Data supplied section start

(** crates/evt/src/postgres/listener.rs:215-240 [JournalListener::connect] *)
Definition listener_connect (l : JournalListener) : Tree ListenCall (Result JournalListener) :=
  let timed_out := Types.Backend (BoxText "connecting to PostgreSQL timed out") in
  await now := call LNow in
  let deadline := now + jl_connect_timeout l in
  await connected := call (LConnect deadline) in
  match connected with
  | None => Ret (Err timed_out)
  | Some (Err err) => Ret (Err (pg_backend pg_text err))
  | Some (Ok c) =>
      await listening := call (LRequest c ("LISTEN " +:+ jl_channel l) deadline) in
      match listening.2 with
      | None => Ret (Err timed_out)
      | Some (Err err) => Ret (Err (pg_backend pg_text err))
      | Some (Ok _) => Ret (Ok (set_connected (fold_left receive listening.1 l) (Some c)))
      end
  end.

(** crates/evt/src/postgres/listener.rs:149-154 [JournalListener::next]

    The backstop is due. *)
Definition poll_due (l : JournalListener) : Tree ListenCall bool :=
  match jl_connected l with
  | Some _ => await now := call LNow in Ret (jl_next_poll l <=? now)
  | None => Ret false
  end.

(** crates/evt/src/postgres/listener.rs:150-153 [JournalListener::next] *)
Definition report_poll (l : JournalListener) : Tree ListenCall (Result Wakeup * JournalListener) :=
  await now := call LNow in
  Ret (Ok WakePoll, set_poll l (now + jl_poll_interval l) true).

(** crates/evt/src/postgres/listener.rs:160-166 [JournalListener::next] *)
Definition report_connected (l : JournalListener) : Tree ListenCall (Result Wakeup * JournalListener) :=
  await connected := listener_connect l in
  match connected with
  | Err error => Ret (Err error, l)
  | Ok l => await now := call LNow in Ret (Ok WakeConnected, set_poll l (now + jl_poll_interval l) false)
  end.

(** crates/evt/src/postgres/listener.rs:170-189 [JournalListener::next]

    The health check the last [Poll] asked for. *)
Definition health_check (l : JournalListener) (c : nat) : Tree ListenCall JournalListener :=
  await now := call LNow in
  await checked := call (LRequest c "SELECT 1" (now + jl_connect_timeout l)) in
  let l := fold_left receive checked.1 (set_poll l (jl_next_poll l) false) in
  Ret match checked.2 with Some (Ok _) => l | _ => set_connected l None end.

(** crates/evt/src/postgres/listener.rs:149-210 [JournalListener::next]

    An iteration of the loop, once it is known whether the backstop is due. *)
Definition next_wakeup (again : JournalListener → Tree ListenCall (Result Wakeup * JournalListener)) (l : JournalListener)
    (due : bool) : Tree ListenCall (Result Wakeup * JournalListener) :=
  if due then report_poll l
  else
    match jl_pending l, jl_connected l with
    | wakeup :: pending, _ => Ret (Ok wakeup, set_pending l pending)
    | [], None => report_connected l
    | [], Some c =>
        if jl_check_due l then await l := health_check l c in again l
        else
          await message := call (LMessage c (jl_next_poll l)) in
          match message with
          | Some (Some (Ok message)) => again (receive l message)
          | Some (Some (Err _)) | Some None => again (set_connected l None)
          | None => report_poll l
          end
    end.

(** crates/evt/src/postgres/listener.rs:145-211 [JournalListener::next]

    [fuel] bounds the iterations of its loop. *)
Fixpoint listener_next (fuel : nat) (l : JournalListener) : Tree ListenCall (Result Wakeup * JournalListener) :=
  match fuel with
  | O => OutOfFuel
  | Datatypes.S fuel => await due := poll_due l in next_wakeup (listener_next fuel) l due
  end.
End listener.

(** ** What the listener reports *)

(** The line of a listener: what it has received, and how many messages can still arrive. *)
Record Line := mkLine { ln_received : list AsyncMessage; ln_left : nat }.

Data supplied section end
Data supplied section start

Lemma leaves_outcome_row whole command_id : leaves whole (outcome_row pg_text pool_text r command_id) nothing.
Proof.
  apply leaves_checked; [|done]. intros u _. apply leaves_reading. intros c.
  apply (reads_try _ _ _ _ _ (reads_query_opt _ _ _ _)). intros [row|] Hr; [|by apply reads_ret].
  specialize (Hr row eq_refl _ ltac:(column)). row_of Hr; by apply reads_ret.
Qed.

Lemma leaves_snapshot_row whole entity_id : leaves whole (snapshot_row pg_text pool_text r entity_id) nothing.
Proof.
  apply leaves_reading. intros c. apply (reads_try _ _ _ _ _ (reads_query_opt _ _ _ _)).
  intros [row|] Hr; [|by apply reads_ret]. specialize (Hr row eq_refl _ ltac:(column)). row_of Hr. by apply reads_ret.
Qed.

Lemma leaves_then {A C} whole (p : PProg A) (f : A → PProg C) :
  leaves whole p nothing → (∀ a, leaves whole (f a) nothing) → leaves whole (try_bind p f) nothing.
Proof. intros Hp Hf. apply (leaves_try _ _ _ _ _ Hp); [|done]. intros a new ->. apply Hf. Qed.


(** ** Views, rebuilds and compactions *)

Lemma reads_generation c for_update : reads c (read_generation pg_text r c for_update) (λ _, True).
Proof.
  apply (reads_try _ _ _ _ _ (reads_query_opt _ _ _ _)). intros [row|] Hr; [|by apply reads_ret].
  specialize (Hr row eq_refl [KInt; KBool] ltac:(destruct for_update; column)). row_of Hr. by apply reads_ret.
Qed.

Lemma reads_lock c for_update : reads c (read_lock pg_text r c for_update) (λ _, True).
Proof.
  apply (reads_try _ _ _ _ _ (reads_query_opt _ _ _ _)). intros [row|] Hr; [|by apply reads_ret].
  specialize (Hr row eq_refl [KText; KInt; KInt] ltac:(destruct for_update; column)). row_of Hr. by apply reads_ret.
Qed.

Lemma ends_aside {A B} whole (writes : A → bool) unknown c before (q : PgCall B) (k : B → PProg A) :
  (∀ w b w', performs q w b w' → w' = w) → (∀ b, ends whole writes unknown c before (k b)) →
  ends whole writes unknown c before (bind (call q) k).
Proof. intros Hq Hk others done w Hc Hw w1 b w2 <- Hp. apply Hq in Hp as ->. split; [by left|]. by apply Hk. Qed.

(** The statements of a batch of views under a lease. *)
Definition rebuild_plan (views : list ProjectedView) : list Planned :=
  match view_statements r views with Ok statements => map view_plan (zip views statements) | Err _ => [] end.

Data supplied section end

**Try it**
Every line in the listing that holds "Definition" belongs in the answer.

**Answer for the task**
Definition listener_connect (l : JournalListener) : Tree ListenCall (Result JournalListener) :=
Definition poll_due (l : JournalListener) : Tree ListenCall bool :=
Definition report_poll (l : JournalListener) : Tree ListenCall (Result Wakeup * JournalListener) :=
Definition report_connected (l : JournalListener) : Tree ListenCall (Result Wakeup * JournalListener) :=
Definition health_check (l : JournalListener) (c : nat) : Tree ListenCall JournalListener :=
Definition next_wakeup (again : JournalListener → Tree ListenCall (Result Wakeup * JournalListener)) (l : JournalListener)
Definition rebuild_plan (views : list ProjectedView) : list Planned :=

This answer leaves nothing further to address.